Starting with the opening line of the material, restate every line word for word, and end on the line containing "it, and a stream on a socket keeps it. *)".

GIVEN ENTRIES section start

(* ===== verification/StreamTheorems.v ===== *)
(** * Streams: the properties

    [StreamLaws] is what a stream promises: a read gives a first part of what is coming, a
    write takes a first part of what is given.  The fixed-size transfers are proved against
    it, and a stream on a socket keeps it. *)

From S2P Require Import Prelude Endians ByteArray ByteArraySpec ByteArrayIo Address Socket Stream.
#[local] Set Default Goal Selector "!".

(** ** The contract *)

(** A result [len] with the bytes moved: some of at most [n], or none and no progress. *)
Definition moves (len n : Z) (bs : str) : Prop :=
  0 < len <= n /\ len = Z.of_nat (length bs) \/ len <= 0 /\ bs = [].

Class StreamLaws (T : Type) `{Stream T} (incoming outgoing : T -> str) : Prop := {
  read_law n t : 0 < n < 2 ^ 63 ->
    exists len bs t', read n t = (Ok (len, bs), t') /\ moves len n bs /\ incoming t = bs ++ incoming t';
  read_ba_law n b t : 0 < n < 2 ^ 63 -> wf b ->
    exists len bs b' t', read_ba n (b, t) = (Ok len, (b', t')) /\ moves len n bs /\
      incoming t = bs ++ incoming t' /\ wf b' /\ view b' = spec_write bs (view b);
  write_law buf t :
    exists len bs t', write buf t = (Ok len, t') /\ moves len (Z.of_nat (length buf)) bs /\
      bs `prefix_of` buf /\ outgoing t' = outgoing t ++ bs /\ incoming t' = incoming t;
  write_ba_law n b t : 0 < n < 2 ^ 63 -> wf b ->
    exists len bs b' t', write_ba n (b, t) = (Ok len, (b', t')) /\ moves len n bs /\
      outgoing t' = outgoing t ++ bs /\ wf b' /\ content b' = content b /\
      bs = slice (m_position b) (length bs) (content b) /\
      m_position b' = (m_position b + length bs)%nat
}.

Section client.
Context {T : Type} `{StreamLaws T}.

Lemma moves_pos len n bs : moves len n bs -> (len <=? 0) = false -> 0 < len <= n /\ length bs = Z.to_nat len.
Proof. intros [[? ?]|[? _]] Hl%Z.leb_gt; lia. Qed.

Lemma moves_stop len n bs : moves len n bs -> (len <=? 0) = true -> len <= 0 /\ bs = [].
Proof. intros [[? ?]|?] Hl%Z.leb_le; [lia|done]. Qed.

(** The calls a transfer is made of: [f left] is a call with [left] bytes to go and gives how many it
    moved.  There is a call as long as bytes are left, and the first that moves none is the last: its
    result is given. *)
Inductive calls {A} (f : Z -> M A Z) : Z -> A -> option Z -> A -> Prop :=
| calls_done s : calls f 0 s None s
| calls_stop left s len s' : 0 < left -> f left s = (Ok len, s') -> len <= 0 -> calls f left s (Some len) s'
| calls_more left s len s1 stop s' :
    0 < left -> f left s = (Ok len, s1) -> 0 < len -> calls f (left - len) s1 stop s' -> calls f left s stop s'.

(** What a transfer of [n] bytes returns. *)
Definition fix_result (n : Z) (stop : option Z) : Z := default n stop.

(** How many it has moved. *)
Definition ends (n : Z) (stop : option Z) (m : Z) : Prop :=
  match stop with None => m = n | Some len => len <= 0 /\ 0 <= m < n end.

(** A call on a buffer of [n] bytes to fill, or to send, when [left] are left. *)
Definition read_part (n left : Z) : M (str * T) Z := fun p =>
  let '(r, t) := read left (snd p) in
  match r with
  | Ok (len, bs) => (Ok len, (splice (Z.to_nat (n - left)) bs (fst p), t))
  | Throw e => (Throw e, (fst p, t))
  | Crash c => (Crash c, (fst p, t))
  end.
Definition write_part (n : Z) (buffer : str) (left : Z) : M T Z := write (slice (Z.to_nat (n - left)) (Z.to_nat left) buffer).

Lemma room_run buffer offset left (t : T) : 0 <= offset -> offset + left <= Z.of_nat (length buffer) -> room buffer offset left t = (Ok tt, t).
Proof. intros H1 H2. unfold room. by rewrite (proj2 (Z.leb_le _ _) H1), (proj2 (Z.leb_le _ _) H2). Qed.

Lemma read_loop_ok fuel n offset left buffer t :
  0 <= offset -> left = n - offset -> 0 <= left < Z.of_nat fuel -> n < 2 ^ 31 -> n <= Z.of_nat (length buffer) ->
  exists stop bs t', read_loop fuel n offset left buffer t =
      (Ok (fix_result n stop, splice (Z.to_nat offset) bs buffer), t') /\
    calls (read_part n) left (buffer, t) stop (splice (Z.to_nat offset) bs buffer, t') /\
    ends n stop (offset + Z.of_nat (length bs)) /\ incoming t = bs ++ incoming t'.
Proof.
  revert offset left buffer t. induction fuel as [|fuel IH]; intros offset left buffer t Ho Hleft Hf Hn Hbuf; [lia|].
  cbn [read_loop]. destruct (Z.ltb_spec 0 left).
  - rewrite (bind_ok _ _ _ _ _ (room_run buffer offset left t ltac:(lia) ltac:(lia))).
    destruct (read_law left t ltac:(lia)) as (len & bs & t1 & Hr & Hm & Hin).
    rewrite (bind_ok _ _ _ _ _ Hr).
    assert (Hpart : read_part n left (buffer, t) = (Ok len, (splice (Z.to_nat offset) bs buffer, t1))).
    { unfold read_part. cbn [fst snd]. rewrite Hr. by replace (n - left) with offset by lia. }
    destruct (len <=? 0) eqn:El.
    + destruct (moves_stop _ _ _ Hm El) as [Hl ->]. exists (Some len), [], t1. split; [done|]. split; [by eapply calls_stop|].
      split; [cbn; lia|done].
    + destruct (moves_pos _ _ _ Hm El) as [Hl Hlen].
      rewrite (wrap_small 64 (offset + len)) by (unfold unsigned_range; lia).
      rewrite (swrap_small 64 (left - len)) by (unfold signed_range; lia).
      destruct (IH (offset + len) (left - len) (splice (Z.to_nat offset) bs buffer) t1) as (stop & bs' & t' & Hrun & Hc & He & Hin');
        [lia|lia|lia|lia|rewrite length_splice by lia; lia|].
      assert (Hsp : splice (Z.to_nat (offset + len)) bs' (splice (Z.to_nat offset) bs buffer) = splice (Z.to_nat offset) (bs ++ bs') buffer).
      { rewrite splice_app by lia. f_equal. lia. }
      rewrite Hsp in Hrun, Hc. exists stop, (bs ++ bs'), t'. rewrite Hrun. split_and!; [done| | |].
      * eapply calls_more; [done|exact Hpart|lia|exact Hc].
      * rewrite length_app. by replace (offset + Z.of_nat (length bs + length bs')) with (offset + len + Z.of_nat (length bs')) by lia.
      * by rewrite Hin, Hin', <- app_assoc.
  - assert (left = 0) as -> by lia. exists None, [], t. rewrite splice_nil, swrap_small by (unfold signed_range; lia).
    split; [done|]. split; [constructor|]. split; [cbn; lia|done].
Qed.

GIVEN ENTRIES section end

- [RESPONSE TO THE EXERCISE]:
(* ===== verification/StreamTheorems.v ===== *)
(** * Streams: the properties

    [StreamLaws] is what a stream promises: a read gives a first part of what is coming, a
    write takes a first part of what is given.  The fixed-size transfers are proved against
    it, and a stream on a socket keeps it. *)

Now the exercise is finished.